Calculator inputs
Example data table
| Category | User A | User B | Weight |
|---|---|---|---|
| Action | 4.5 | 4.0 | 1.0 |
| Comedy | 3.0 | 2.5 | 1.0 |
| Drama | 5.0 | 4.5 | 1.2 |
| Sci-Fi | 2.0 | 2.0 | 0.8 |
| Documentary | 4.0 | 4.5 | 1.1 |
| Thriller | 3.5 | 3.0 | 1.0 |
Formula used
1) Weighted cosine similarity
sim = Σ(wᵢaᵢbᵢ) / ( √Σ(wᵢaᵢ²) × √Σ(wᵢbᵢ²) )
2) Weighted Pearson correlation
sim = Σ(wᵢ(aᵢ-ā)(bᵢ-b̄)) / ( √Σ(wᵢ(aᵢ-ā)²) × √Σ(wᵢ(bᵢ-b̄)²) )
3) Euclidean-based similarity
sim = 1 / ( 1 + √Σ(wᵢ(aᵢ-bᵢ)²) )
4) Manhattan-based similarity
sim = 1 / ( 1 + Σ(wᵢ|aᵢ-bᵢ|) )
5) Weighted Jaccard similarity
sim = Σ(wᵢmin(xᵢ,yᵢ)) / Σ(wᵢmax(xᵢ,yᵢ))
Here xᵢ and yᵢ are binary interaction flags produced from the raw values using the chosen threshold.
6) Weighted Dice coefficient
sim = 2Σ(wᵢmin(xᵢ,yᵢ)) / (Σ(wᵢxᵢ) + Σ(wᵢyᵢ))
7) Weighted Tanimoto coefficient
sim = Σ(wᵢaᵢbᵢ) / ( Σ(wᵢaᵢ²) + Σ(wᵢbᵢ²) - Σ(wᵢaᵢbᵢ) )
Preprocessing note
The calculator first aligns the two vectors, applies the selected missing-value rule, optionally normalizes each vector, then computes every metric on the processed data. Jaccard and Dice use thresholded binary activity signals from the raw aligned values.
How to use this calculator
Step 1
Enter User A and User B values in the same order. Each position should refer to the same item, feature, genre, product, or behavior signal.
Step 2
Add optional labels and weights. Labels make the output readable. Weights increase the influence of high-priority or more reliable observations.
Step 3
Choose a headline similarity method, a preprocessing mode, and a missing-value rule.

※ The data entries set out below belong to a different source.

(* ===== verification/Install.v ===== *)
(** * [skr-crypto install] and [skr-crypto keygen] ([cli/commands/install.py],
    [cli/commands/keygen.py], the prompts of [cli/output.py])

    The operator's answers are the lines of stdin ([] is end of file).  Random tokens and
    keys, the TRON address of a key and the macOS [security] tool are parameters; text
    printed for the operator is left out but for the values ([print_value]); the next steps
    are in [Screens]. *)
From S2P Require Import Prelude PyStr Decimal Effects Exceptions Config RateLimit ConfigLoad CliEnv.
Open Scope string_scope.

Record iworld := mkI {
  i_c : cworld; i_stdin : list string;
  i_keychain : gmap (string * string) string;      (** service and account *)
  i_out : list string }.
Definition set_stdin (l : list string) (w : iworld) : iworld := mkI (i_c w) l (i_keychain w) (i_out w).

Abbreviation MI := (M iworld cexn).
Definition on_files {A} (m : M cworld cexn A) : MI A :=
  fun w => let '(o, c) := m (i_c w) in (o, mkI c (i_stdin w) (i_keychain w) (i_out w)).
Definition print_value (s : string) : MI unit :=
  modify (fun w => mkI (i_c w) (i_stdin w) (i_keychain w) (i_out w ++ [s])%list).

(** ** Prompts ([output.py]) *)
Definition ask (dflt : string) : MI string := fun w =>
  match i_stdin w with
  | [] => (Ret dflt, w)
  | x :: l => (Ret (str_or (strip x) dflt), set_stdin l w)
  end.
Definition confirm (dflt : bool) : MI bool := fun w =>
  match i_stdin w with
  | [] => (Ret dflt, w)
  | x :: l =>
      let ans := lower (strip x) in
      (Ret (if String.eqb ans "" then dflt else bool_decide (ans ∈ ["y"; "yes"])), set_stdin l w)
  end.

Fixpoint index_of (v : string) (values : list string) : Z :=
  match values with [] => 0 | x :: l => if String.eqb x v then 0 else 1 + index_of v l end.
Definition isdigit (s : string) : bool := negb (String.eqb s "") && str_forall is_digit s.
Definition by_index (values : list string) (raw : string) : option string :=
  if isdigit raw then
    match nat_of_digits raw with
    | Some idx => if ((1 <=? idx) && (idx <=? Z.of_nat (List.length values)))%Z then values !! Z.to_nat (idx - 1) else None
    | None => None
    end
  else None.
Definition choice_of (values : list string) (default_value raw : string) : option string :=
  if String.eqb raw "" then Some default_value
  else match by_index values raw with
       | Some v => Some v
       | None => List.find (fun v => String.eqb (lower v) (lower raw)) values
       end.
(** The loop of [ask_choice_numbered]; at end of file [ask] answers the default. *)
Fixpoint choose (values : list string) (default_value : string) (lines : list string) : string * list string :=
  let dflt := str_of_Z (index_of default_value values + 1) in
  match lines with
  | [] => (default default_value (choice_of values default_value dflt), [])
  | x :: lines =>
      match choice_of values default_value (strip (str_or (strip x) dflt)) with
      | Some v => (v, lines)
      | None => choose values default_value lines
      end
  end.
Definition ask_choice_numbered (values : list string) (default_value : string) : MI string :=
  fun w => let '(v, l) := choose values default_value (i_stdin w) in (Ret v, set_stdin l w).
Definition ask_yes_no (dflt : bool) : MI bool :=
  let! v := ask_choice_numbered ["yes"; "no"] (if dflt then "yes" else "no") in ret (String.eqb v "yes").

(** ** [install] *)
Definition KEY_PROVIDERS : list string := ["env"; "file"; "1password"; "keychain"; "encrypted_file"].
Definition NETWORKS : list string := ["mainnet"; "shasta"; "nile"].

Record opts := mkOpts {
  o_yes : bool; o_interactive : option bool; o_force : bool;
  o_key_provider : option string; o_key_file : option string; o_op_vault : option string; o_op_item : option string;
  o_op_field : option string; o_keychain_service : option string; o_keychain_account : option string;
  o_network : option string; o_trongrid_api_key : option string; o_bind_host : option string;
  o_bind_port : option Z; o_tunnel : option bool; o_gen_key : bool; o_advanced : bool }.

Adjust the binary threshold when using interaction-based metrics like Jaccard or Dice.
Step 4
Press Calculate Similarity. The result appears above the form, followed by a metric comparison table, a Plotly graph, and an item-level breakdown.
Step 5
Use the export buttons to download a CSV for auditing or a PDF snapshot for reporting, recommendation reviews, or model documentation.
FAQs
1) What does user similarity measure?
User similarity estimates how closely two users behave or rate the same items. Higher scores usually imply stronger preference alignment, which supports recommendation engines, clustering, and neighbor-based collaborative filtering.

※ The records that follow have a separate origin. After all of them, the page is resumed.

(** An archive: its mtime and members; [None]: a file that is no complete archive. *)
Record archive := mkArchive { a_mtime : time; a_members : option tree }.
Record bworld := mkB {
  b_data : option tree;               (** [data/] *)
  b_aside : list (string * tree);     (** the directories restore moved aside, newest first *)
  b_backups : gmap string archive; b_lines : list string; b_tick : nat }.
Abbreviation MB := (M bworld cexn).

Context (os : nat -> fate exn).
Definition call : MB unit := fun w =>
  let w' := mkB (b_data w) (b_aside w) (b_backups w) (b_lines w) (S (b_tick w)) in
  match os (b_tick w) with
  | Fine => (Ret tt, w')
  | Fails e => (Raise (Traceback (exn_class e)), w')
  | Dies => (Crash, w')
  end.
Definition set_backups (f : gmap string archive -> gmap string archive) : MB unit :=
  modify (fun w => mkB (b_data w) (b_aside w) (f (b_backups w)) (b_lines w) (b_tick w)).
Definition set_data (d : option tree) : MB unit :=
  modify (fun w => mkB d (b_aside w) (b_backups w) (b_lines w) (b_tick w)).
Definition confirm (dflt : bool) : MB bool := fun w =>
  match b_lines w with
  | [] => (Ret dflt, w)
  | x :: l =>
      let ans := lower (strip x) in
      (Ret (if String.eqb ans "" then dflt else bool_decide (ans ∈ ["y"; "yes"])),
       mkB (b_data w) (b_aside w) (b_backups w) l (b_tick w))
  end.

(** ** [backup] *)
Definition snapshot (d : tree) : tree := filter (fun kv => transient kv.1 = false) d.
(** Newest first; files of one mtime in the order of the directory. *)
Definition by_age (l : list (string * archive)) : list (string * archive) :=
  sort_by (fun a b => Qle_bool (a_mtime b.2) (a_mtime a.2)) l.
Definition stale (keep : Z) (b : gmap string archive) : list string :=
  map fst (slice_from keep (by_age (List.filter (fun kv => is_archive_name kv.1) (map_to_list b)))).
Definition prune (names : list string) : MB unit :=
  for_each names (fun n => do! call in set_backups (delete n)).

(** [out]: the name, ["data-<now>.tar.gz"], in the directory of archives. *)
Definition backup_cmd (out : string) (now : time) (keep : Z) : MB unit :=
  let! data := gets b_data in
  match data with
  | None => raise (SkrCryptoError "no data dir — nothing to back up")
  | Some d =>
      do! call in
      do! call in
      do! set_backups (insert out (mkArchive now None)) in
      do! for_each (map fst (map_to_list (snapshot d))) (fun _ => call) in
      do! set_backups (insert out (mkArchive now (Some (snapshot d)))) in
      do! call in
      let! names := gets (fun w => stale keep (b_backups w)) in
      prune names
  end.

(** ** [restore] *)

(** [target]: [str((install_dir / name).resolve())] of a member; [root]: that of the
    install directory; [tar_filter]: whether [extractall(filter="data")] takes the member. *)
Context (target : string -> string) (root : string) (tar_filter : string -> bool).
Definition suspect (name : string) : bool := negb (startswith root (target ("data/" +:+ name))).
Fixpoint extract (l : list (string * C)) : MB unit :=
  match l with
  | [] => ret tt
  | (n, c) :: l =>
      if negb (tar_filter n) then raise (SkrCryptoError "could not read archive")
      else
        do! call in
        let! data := gets b_data in
        do! set_data (Some (<[n := c]> (default ∅ data))) in
        extract l
  end.
(** What [tarfile] makes of the file: its members, a TarError, or another exception (a gzip
    stream that ends early is an EOFError). *)
Inductive tar_read := Members (m : tree) | TarError | Breaks (e : exn).
Definition unpack (read : tar_read) : MB unit :=
  do! call in
  match read with
  | TarError => raise (SkrCryptoError "could not read archive")
  | Breaks e => raise (Traceback (exn_class e))
  | Members members =>
      do! when (existsb suspect (map fst (map_to_list members)))
            (raise (SkrCryptoError "refusing to extract suspect path")) in
      extract (map_to_list members)
  end.
(** [ts]: the time in the name of the directory the data is moved to. *)
Definition restore_cmd (ts : string) (read : tar_read) (yes : bool) : MB unit :=
  let! go := if yes then ret true else confirm false in
  do! when (negb go) (raise (Exits 1)) in
  let! data := gets b_data in
  do! match data with
      | Some d =>
          do! call in
          modify (fun w => mkB None (("data.pre-restore-" +:+ ts, d) :: b_aside w) (b_backups w) (b_lines w) (b_tick w))
      | None => ret tt
      end in
  unpack read.
End Backup.
Arguments archive : clear implicits.
Arguments bworld : clear implicits.
Arguments tar_read : clear implicits.

(** ** Lemmas *)
Lemma filter_sublist {A} (f : A -> bool) l : List.filter f l `sublist_of` l.
Proof. induction l as [|x l IH]; cbn; [done|]. destruct (f x); by constructor. Qed.
Section Lemmas.
Context {C : Type} (os : nat -> fate exn).
Abbreviation tree := (gmap string C).
Implicit Types w : bworld C.

(** A step that at most fails: data, aside and archives are as before. *)
Definition unchanged (w w' : bworld C) : Prop :=
  b_data w' = b_data w /\ b_aside w' = b_aside w /\ b_backups w' = b_backups w.
Lemma call_unchanged w : wp (call os) (fun _ w' => unchanged w w') w.
Proof. unfold wp, call, unchanged. by destruct (os (b_tick w)). Qed.

(** What is extracted when every call succeeds. *)
Lemma extract_fine tar_filter (Hos : forall i, os i = Fine) l : forall w,
  (forall n c, In (n, c) l -> tar_filter n = true) -> l <> [] ->
  exists w', extract os tar_filter l w = (Ret tt, w') /\
    b_data w' = Some (fold_left (fun d kv => <[kv.1 := kv.2]> d) l (default ∅ (b_data w))) /\ b_aside w' = b_aside w.
Proof.
  induction l as [|[n c] l IH]; [done|]. intros w Hf _. cbn [extract]. rewrite (Hf n c) by (by left). cbn [negb].
  unfold bind, call, gets, set_data, modify. rewrite Hos. cbn [b_data b_aside b_backups b_lines b_tick].
  destruct l as [|x l].
  - eexists. split; [reflexivity|]. by split.
  - destruct (IH (mkB (Some (<[n:=c]> (default ∅ (b_data w)))) (b_aside w) (b_backups w) (b_lines w) (S (b_tick w))))
      as (w' & H1 & H2 & H3); [intros; eapply Hf; by right|done|]. rewrite H1. by exists w'.
Qed.
Lemma fold_insert_list (l : list (string * C)) : forall d : tree, NoDup l.*1 ->
  fold_left (fun d kv => <[kv.1 := kv.2]> d) l d = list_to_map l ∪ d.
Proof.
  induction l as [|[n c] l IH]; intros d Hn; cbn [fold_left list_to_map foldr].
  - by rewrite map_empty_union.
  - cbn in Hn. apply NoDup_cons in Hn as [Hn Hl]. rewrite IH by done. cbn.
    rewrite <- insert_union_l, insert_union_r; [done|]. by apply not_elem_of_list_to_map.
Qed.
Lemma extract_map tar_filter (Hos : forall i, os i = Fine) (m : tree) w :
  (forall n, is_Some (m !! n) -> tar_filter n = true) -> b_data w = None ->
  exists w', extract os tar_filter (map_to_list m) w = (Ret tt, w') /\ default ∅ (b_data w') = m /\
    b_aside w' = b_aside w.
Proof.
  intros Hf Hd. destruct (decide (m = ∅)) as [->|Hm].
  { exists w. rewrite map_to_list_empty. split_and!; [done|by rewrite Hd|done]. }
  destruct (extract_fine tar_filter Hos (map_to_list m) w) as (w' & H1 & H2 & H3).
  - intros n c Hin. apply Hf. exists c. by apply elem_of_map_to_list, list_elem_of_In.
  - by rewrite map_to_list_empty_iff.
  - exists w'. split; [done|]. split; [|done]. rewrite H2, Hd. cbn [default].
    by rewrite fold_insert_list, list_to_map_to_list, map_union_empty by apply NoDup_fst_map_to_list.
Qed.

2) Which metric should I choose?
Cosine works well for directional comparisons, Pearson focuses on rating patterns after centering, Euclidean and Manhattan reward smaller gaps, and Jaccard or Dice suit binary interaction data.
3) Why use normalization?
Normalization reduces scale bias. It helps when one user consistently scores higher than another, letting the comparison emphasize patterns instead of raw magnitudes.
4) What do weights do?
Weights let important items influence the score more strongly. Increase them for recent activity, premium products, reliable labels, or high-confidence observations.
5) How are missing values handled?
Pairwise ignore removes incomplete pairs before scoring. Zero fill treats missing values as zeros, which fits sparse implicit-feedback data but can reduce similarity.
6) Can similarity be negative?
Yes. Pearson can turn negative when users move in opposite directions around their own averages. A negative result suggests disagreement rather than closeness.
7) When are Jaccard and Dice best?
They are best for yes-or-no activity such as clicks, purchases, watched items, or likes. The threshold converts numeric inputs into active interaction flags.
8) What do the exports include?
CSV exports metrics and item-level details for auditing. PDF captures the visible results section, making sharing easier with teammates, analysts, or clients.